Front PageMay 26, 2001

EU Backs Creation Of Palestinian State

J
Julio Godoy
Standard Newspapers
4 min read · 769 words

MARSEILLES, France (IPS) -- European Union

(EU) foreign ministers at the Fourth Conference of the Euro-Mediterranean

Partnership expressed hope that a Palestinian State would soon be created,

though under pressure from the participating Arab government delegates.

Also known as the Barcelona Process, begun

in 1995 in the northeastern Spanish city, the partnership is an economic

cooperation project involving the EU and its neighboring states along the

eastern and southern shores of the Mediterranean Sea.

Among the non-European participants in

the process are the Palestinian National Authority, Cyprus, Israel, Jordan,

Lebanon, Malta, Syria and Turkey. Libya and Mauritania are involved as

special guests.

The goals of the EU in the project are

to create a free trade zone by 2010, improve security conditions and reduce

illegal immigration from North Africa.

The EU representatives want to see the

creation of a sovereign, democratic, viable and peaceful Palestinian State

in the short term, and preferably via a negotiated route, they said in

a declaration released at the close of the two-day conference yesterday

in this southern French city.

The Israeli delegation vetoed the approval

of the declaration as an official document of the Euro-Med Partnership,

the decisions of which must be adopted unanimously.

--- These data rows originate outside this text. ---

(** * django_multimedia: access control, project lifecycle and associations

    A shallow embedding of the models and request handlers of the
    [accounts], [projects] and [media] applications.

    - A database table is the list of its rows in primary-key order (rows
      are appended on INSERT with the next key of the table's sequence),
      together with that sequence.  A related object is represented by its
      key: a foreign-key column holds the key of the row it points to.
    - A model method that only reads takes the tables it queries; a method
      or manager call that writes returns the new table, or the exception
      the database raises ([unique=True] and [unique_together] are checked
      on INSERT and UPDATE).
    - A view takes the request and the database and returns the response,
      the messages it queued and the database it leaves behind.  Statements
      run in autocommit mode, so what was written before an exception stays
      written, except inside [transaction.atomic].
    - A [str] is a Rocq string.  The methods that classify characters
      ([strip], [split], [lower]) are Python's on ASCII text, which
      [Py.isascii] recognises; Python treats some characters outside ASCII
      as white space or as cased letters too.  Integer columns are
      unbounded as Python's [int] is: the range of an [IntegerField]
      depends on the database backend, which [settings.py] takes from the
      environment, and [integer_safe] is the range that every backend
      stores.  The length limits of character columns are not modelled.
      Columns that no handler reads back (timestamps set by [auto_now],
      file blobs, password hashes) are left out of the rows.
    - The views modelled are the ones that write to the team, membership,
      project, comment, like and association tables, with [register],
      [team_detail], [project_detail] and [media_delete], and further on the
      profile pages and the media upload, edit and detail views.  The
      remaining routes (listings, login and logout) only read. *)

From stdpp Require Import base option list strings gmap.
From Stdlib Require Import Ascii ZArith Lia.

Local Open Scope string_scope.
Local Open Scope list_scope.

(** ** Python builtins used by the handlers *)

Module Py.
(** C9.  After [assign_palette] the stored palette, and every list object
    that existed before the call, is unchanged, so a second call from the
    same object returns the same result. *)
Theorem assign_palette_preserves_palette (self : Theme) (h : heap)
    (p : list colour) :
  h !! palette self = Some p ->
  (assign_palette self h).2 !! palette self = Some p
  /\ (forall l, l ∈ dom h -> (assign_palette self h).2 !! l = h !! l)
  /\ (assign_palette self (assign_palette self h).2).1
     = (assign_palette self h).1.
Proof.
  intros Hp.
  destruct (assign_palette_run self h p Hp) as (h' & E & Hframe).
  rewrite E. cbn [fst snd].
  assert (Hp' : h' !! palette self = Some p).
  { rewrite Hframe; [done|]. by apply elem_of_dom. }
  split_and!; [done|done|].
  destruct (assign_palette_run self h' p Hp') as (h'' & -> & _). done.
Qed.

Lemma assign_palette_preserves_palette_witness :
  ({[ 0%nat := eight_spread ]} : heap) !! palette dark_theme
  = Some eight_spread
  /\ (assign_palette dark_theme {[ 0%nat := eight_spread ]}).2
       !! palette dark_theme = Some eight_spread.
Proof.
  assert (H1 : ({[ 0%nat := eight_spread ]} : heap) !! palette dark_theme
               = Some eight_spread) by reflexivity.
  split; [exact H1|].
  exact (proj1 (assign_palette_preserves_palette dark_theme _ _ H1)).
Defined.

(* ================================================================== *)
(** ** Further properties of the code                                 *)
(* ================================================================== *)

(** *** The assigner, slot by slot *)

Lemma dict_get_Ok {V} (d : gmap string V) (k : string) (v : V) :
  dict_get d k = Ok v <-> d !! k = Some v.
Proof.
  unfold dict_get. destruct (d !! k); split; intros H; by simplify_eq.
Qed.

Lemma pop_last_Some {A} (l r : list A) (y : A) :
  pop_last l = Some (r, y) <-> l = r ++ [y].
Proof.
  split.
  - intros H. pose proof (pop_last_snoc l) as Hl. by rewrite H in Hl.
  - intros ->. induction r as [|x r IH]; [done|]. cbn. by rewrite IH.
Qed.

Lemma pop_last_None {A} (l : list A) : pop_last l = None <-> l = [].
Proof.
  split.
  - intros H. pose proof (pop_last_snoc l) as Hl. by rewrite H in Hl.
  - by intros ->.
Qed.

Lemma mapM_dict_get_Ok (d : gmap string colour) (os : list string)
    (cs : list colour) :
  mapM (dict_get d) os = Ok cs ->
  Forall2 (fun o c => d !! o = Some c) os cs.
Proof.
  revert cs. induction os as [|o os IH]; intros cs.
  { intros [= <-]. constructor. }
  change (mapM (dict_get d) (o :: os))
    with (y ← dict_get d o; k ← mapM (dict_get d) os; mret (y :: k)).
  destruct (dict_get d o) as [c|] eqn:Ho; [|done]. cbn [mbind result_bind].
  destruct (mapM (dict_get d) os) as [cs'|]; [|done]. intros [= <-].
  constructor; [by apply dict_get_Ok|by apply IH].
Qed.

(** What [get_preference] returns is the colour of one of the options. *)
Lemma get_preference_Ok (d : gmap string colour) (entry : reuse_entry)
    (c : colour) :
  get_preference d entry = Ok c ->
  match entry with
  | reuse_copy o => d !! o = Some c
  | reuse_best os mn => exists o, o ∈ os /\ d !! o = Some c
  end.
Proof.
  destruct entry as [os mn|o]; cbn [get_preference].
  - destruct (mapM (dict_get d) os) as [cs|] eqn:Hcs; [|done].
    cbn [mbind result_bind].
    destruct (dict_get metrics mn) as [key|] eqn:Hkey; [|done].
    cbn [mbind result_bind]. apply dict_get_Ok in Hkey.
    rewrite (sorted_raising_metric mn) by done. cbn [mbind result_bind].
    intros Hfirst.
    assert (Hc : c ∈ cs).
    { apply (sorted_elem_of (score key)).
      destruct (sorted (score key) cs); simplify_eq/=. left. }
    apply mapM_dict_get_Ok in Hcs.
    apply list_elem_of_lookup in Hc as [i Hi].
    destruct (Forall2_lookup_r _ _ _ _ _ Hcs Hi) as (o & Ho & Hoc).
    exists o. split; [|done]. by eapply list_elem_of_lookup_2.
  - apply dict_get_Ok.
Qed.

(** One successful iteration: the slot takes the last colour of the
    sorted palette, or, the palette being empty, a reused colour. *)
Lemma assign_fun_cons_Ok (label mn : string) (slots : list (string * string))
    (p : list colour) (d d' : gmap string colour) :
  assign_fun ((label, mn) :: slots) p d = Ok d' ->
  exists key rest c,
    metrics !! mn = Some key
    /\ (sorted (score key) p = rest ++ [c]
        \/ (p = [] /\ rest = []
            /\ exists entry, reuse_palette !! label = Some entry
                             /\ get_preference d entry = Ok c))
    /\ assign_fun slots rest (<[label := c]> d) = Ok d'.
Proof.
  cbn [assign_fun].
  destruct (dict_get metrics mn) as [key|] eqn:Hkey; [|done].
  cbn [mbind result_bind]. apply dict_get_Ok in Hkey.
  rewrite (sorted_raising_metric mn) by done. cbn [mbind result_bind].
  destruct (pop_last _) as [[rest c]|] eqn:Hpop.
  - apply pop_last_Some in Hpop. intros H. exists key, rest, c. auto.
  - apply pop_last_None in Hpop.
    assert (p = []) as ->.
    { apply (f_equal length) in Hpop. rewrite sorted_length in Hpop.
      by destruct p. }
    destruct (dict_get reuse_palette label) as [entry|] eqn:He; [|done].
    cbn [mbind result_bind]. apply dict_get_Ok in He.
    destruct (get_preference d entry) as [c|] eqn:Hc; [|done].
    cbn [mbind result_bind]. rewrite Hpop. intros H.
    exists key, [], c. split; [done|]. split; [|done]. right. eauto.
Qed.

(** A property of all palette colours holds of every designated colour. *)
Lemma assign_fun_Forall (P : colour -> Prop) (slots : list (string * string)) :
  forall (p : list colour) (d d' : gmap string colour),
  Forall P p -> map_Forall (fun _ c => P c) d ->
  assign_fun slots p d = Ok d' -> map_Forall (fun _ c => P c) d'.
Proof.
  induction slots as [|[label mn] slots IH]; intros p d d' Hp Hd.
  { by intros [= <-]. }
  intros (key & rest & c & Hkey & Hstep & Hrun)%assign_fun_cons_Ok.
  assert (Forall P rest /\ P c) as [Hrest Hc].
  { destruct Hstep as [Hs|(-> & -> & entry & He & Hpref)].
    - assert (Forall P (rest ++ [c])) as [? [? _]%Forall_cons]%Forall_app;
        [|done].
      rewrite <- Hs. by rewrite sorted_perm.
    - split; [constructor|]. apply get_preference_Ok in Hpref.
      destruct entry as [os mn'|o].
      + destruct Hpref as (o & _ & Ho). by apply (Hd o).
      + by apply (Hd o). }
  eapply IH; [exact Hrest| |exact Hrun].
  by apply map_Forall_insert_2.
Qed.

(** A slot that is not assigned later keeps its colour. *)
Lemma assign_fun_keeps (slots : list (string * string)) :
  forall (p : list colour) (d d' : gmap string colour) (label : string),
  assign_fun slots p d = Ok d' -> label ∉ slots.*1 ->
  d' !! label = d !! label.
Proof.
  induction slots as [|[l mn] slots IH]; intros p d d' label.
  { by intros [= <-]. }
  intros (key & rest & c & _ & _ & Hrun)%assign_fun_cons_Ok Hl.
  cbn in Hl. apply not_elem_of_cons in Hl as [Hne Hl].
  rewrite (IH _ _ _ _ Hrun Hl). by apply lookup_insert_ne.
Qed.

Lemma order_dark :
  dict_get order "dark"
  = Ok [ ("color00", "dark"); ("color07", "light"); ("color01", "red");
         ("color02", "green"); ("color04", "blue"); ("color03", "yellow");
         ("color05", "magenta"); ("color06", "cyan"); ("color18", "dark");
         ("color19", "dark"); ("color20", "dark"); ("color21", "dark");
         ("color15", "dark"); ("color16", "dark"); ("color17", "dark");
         ("color08", "dark") ].
Proof. reflexivity. Qed.

Lemma order_light :
  dict_get order "light"
  = Ok [ ("color00", "light"); ("color07", "dark"); ("color01", "red");
         ("color02", "green"); ("color04", "blue"); ("color03", "yellow");
         ("color05", "magenta"); ("color06", "cyan"); ("color18", "light");
         ("color19", "light"); ("color20", "light"); ("color21", "light");
         ("color15", "light"); ("color16", "light"); ("color17", "light");
         ("color08", "light") ].
Proof. reflexivity. Qed.

Lemma order_labels (tone : bool) (slots : list (string * string)) :
  dict_get order (if tone then "dark" else "light") = Ok slots ->
  slots.*1 = slot_labels
  /\ Forall (fun s => is_Some (metrics !! s.2)) slots.
Proof.
  destruct tone; [rewrite order_dark|rewrite order_light]; intros [= <-];
    (split; [reflexivity|]);
    repeat (apply Forall_cons; split; [eexists; reflexivity|]);
    apply Forall_nil_2.
Qed.

Lemma slot_labels_NoDup : NoDup slot_labels.
Proof.
  unfold slot_labels.
  repeat (apply NoDup_cons; split;
          [repeat (apply not_elem_of_cons; split; [discriminate|]);
           apply not_elem_of_nil|]).
  apply NoDup_nil_2.
Qed.

Lemma primary_no_reuse (label : string) :
  label ∈ primary -> reuse_palette !! label = None.
Proof.
  unfold primary. intros H.
  repeat (apply elem_of_cons in H as [->|H]; [reflexivity|]).
  by apply elem_of_nil in H.
Qed.

Lemma sorted_nil {A} (key : A -> Z) : sorted key [] = [].
Proof. reflexivity. Qed.

Lemma StronglySorted_snoc {A} (R : A -> A -> Prop) (l : list A) (y : A) :
  StronglySorted R (l ++ [y]) -> Forall (fun x => R x y) l.
Proof.
  induction l as [|x l IH]; [constructor|].
  cbn. intros [Hs Hall]%StronglySorted_inv. constructor; [|by apply IH].
  apply Forall_app in Hall as [_ [H _]%Forall_cons]. done.
Qed.

(** The colour a slot pops scores highest among the palette. *)
Lemma popped_is_best (key : colour -> Z) (p rest : list colour) (c : colour) :
  sorted key p = rest ++ [c] ->
  c ∈ p /\ (forall x, x ∈ rest -> x ∈ p) /\ length rest = pred (length p)
  /\ (forall x, x ∈ p -> key x <= key c).
Proof.
  intros Hs.
  assert (Hperm : rest ++ [c] ≡ₚ p) by (rewrite <- Hs; apply sorted_perm).
  split_and!.
  - rewrite <- Hperm. set_solver.
  - intros x Hx. rewrite <- Hperm. set_solver.
  - rewrite <- Hperm, length_app. cbn. lia.
  - intros x Hx. rewrite <- Hperm in Hx.
    destruct (sorted_stable_sort key p) as [Hsorted _]. rewrite Hs in Hsorted.
    apply StronglySorted_snoc in Hsorted. rewrite Forall_forall in Hsorted.
    apply elem_of_app in Hx as [Hx|Hx%list_elem_of_singleton];
      [by apply Hsorted|subst; lia].
Qed.

(** A slot of the pop phase: the palette is not exhausted. *)
Lemma assign_fun_cons_pop (label mn : string) (slots : list (string * string))
    (p : list colour) (d d' : gmap string colour) :
  assign_fun ((label, mn) :: slots) p d = Ok d' ->
  p <> [] \/ reuse_palette !! label = None ->
  exists key rest c,
    metrics !! mn = Some key /\ sorted (score key) p = rest ++ [c]
    /\ assign_fun slots rest (<[label := c]> d) = Ok d'.
Proof.
  intros (key & rest & c & Hkey & Hstep & Hrun)%assign_fun_cons_Ok Hp.
  exists key, rest, c. split; [done|]. split; [|done].
  destruct Hstep as [?|(-> & _ & entry & He & _)]; [done|].
  destruct Hp as [?|Hnone]; [done|]. by rewrite Hnone in He.
Qed.

Local Ltac step_pop H key rest c Hkey Hs :=
  apply assign_fun_cons_pop in H as (key & rest & c & Hkey & Hs & H);
  [|right; apply primary_no_reuse; unfold primary; repeat constructor].

(** A successful [assign_palette] is a successful [assign_fun] on the
    order table of the tone. *)
Lemma assign_palette_Ok (self : Theme) (h : heap) (p : list colour)
    (d : gmap string colour) :
  h !! palette self = Some p -> (assign_palette self h).1 = Ok d ->
  exists slots,
    dict_get order (if dark self then "dark" else "light") = Ok slots
    /\ assign_fun slots p ∅ = Ok d.
Proof.
  intros Hp Hrun.
  destruct (assign_palette_run self h p Hp) as (h'' & E & _).
  rewrite E in Hrun. cbn [fst] in Hrun.
  destruct (dict_get order _) as [slots|] eqn:Ho; [|done]. by exists slots.
Qed.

Nevertheless, the position expressed by

the EU delegates was the most important result of the conference, convoked

to study the regional economic aid project and strengthen it by establishing

new goals for the 2001 to 2006 period.

The original agenda, however, was clouded

by the repercussions of the new wave of Israeli-Palestinian violence that

erupted Sept. 28. The clashes have already caused more than 220 deaths,

the vast majority of the victims being Palestinians.

During the conference sessions, delegations

from Arab countries accused the EU of taking an "immoral" and "cowardly"

stance on the conflict.

Palestinian minister of Economic Co-operation,

Nabil Chaath, stated the EU's "neutrality" is "pernicious," and demanded

the EU's active participation in resolving the conflict. Syria and Lebanon

boycotted the Marseilles meeting in protest of Israel's attendance. 

Other Arab countries at the conference did not sign the declaration of

the EU delegates, saying it did not reflect Arab demands.  The assessment

of the economic co-operation project confirmed that it has produced few

results and that there have been difficulties in implementing it.

The plan to create a free trade zone by

2010 is "illusory, especially if the EU does not generously reformulate

its aid contributions," said the Economic and Social Council of France

(CESF), an independent research center based in Paris that is monitoring

the Barcelona Process.  The EU should also considerably improve the

efficiency of its development assistance in order to make it the free trade

zone achievable goal, added CESF.

Of the $3 billion the EU designated in

its 1995-1999 budget for development programs in non-European Mediterranean

countries, just 26 percent has been spent, primarily due to bureaucratic

delays.

In order to improve the utilization of

these resources, the EU decided to reform its procedures for assigning

funds and eliminate hundreds of "dormant" projects, which obtained financing

but have not made any progress since they were presented.  The CESF

criticized the EU for having excluded all agricultural products from its

plans to create a free trade zone in the Mediterranean.

In Marseilles, delegates approved the 2001-2006

EU budget for development aid in non-European countries of the region.

The European Commission, the EU's executive body, had proposed a budget

of $5.8 billion, but the British delegation to the conference cut the total

to $4.5 billion.

This week's conference, for the first time

in the history of the Barcelona Process, was preceded by a forum of non-governmental

organizations (NGOs) from the Euro-Med Partnership's 27 participating countries.

The NGO delegates applauded Palestinian

Leila Shahid, a participant in the conference as well as the previous forum,

coinciding with the criticism of the European policy towards the Israeli-Palestinian

conflict, and demanding a more active EU role in the Middle East.

"Europe cannot leave diplomatic action

in the region in the hands of the United States," declared Bernard Stasi,

who represented the French NGOs and served as the forum's president. But

a French diplomat in Marseilles commented that "a united EU position regarding

the Middle East can only be minimal and completely rhetorical, given the

diversity of opinions of the various governments," and stressed that Europe

is not losing influence in the Middle East.

"The truth is that the EU never had influence

there. Europe does what it can: it offers economic assistance, and even

convinced Israel and its Arab neighbors to gather around the same table.

Given the current situation, that is quite

an achievement," said the French official.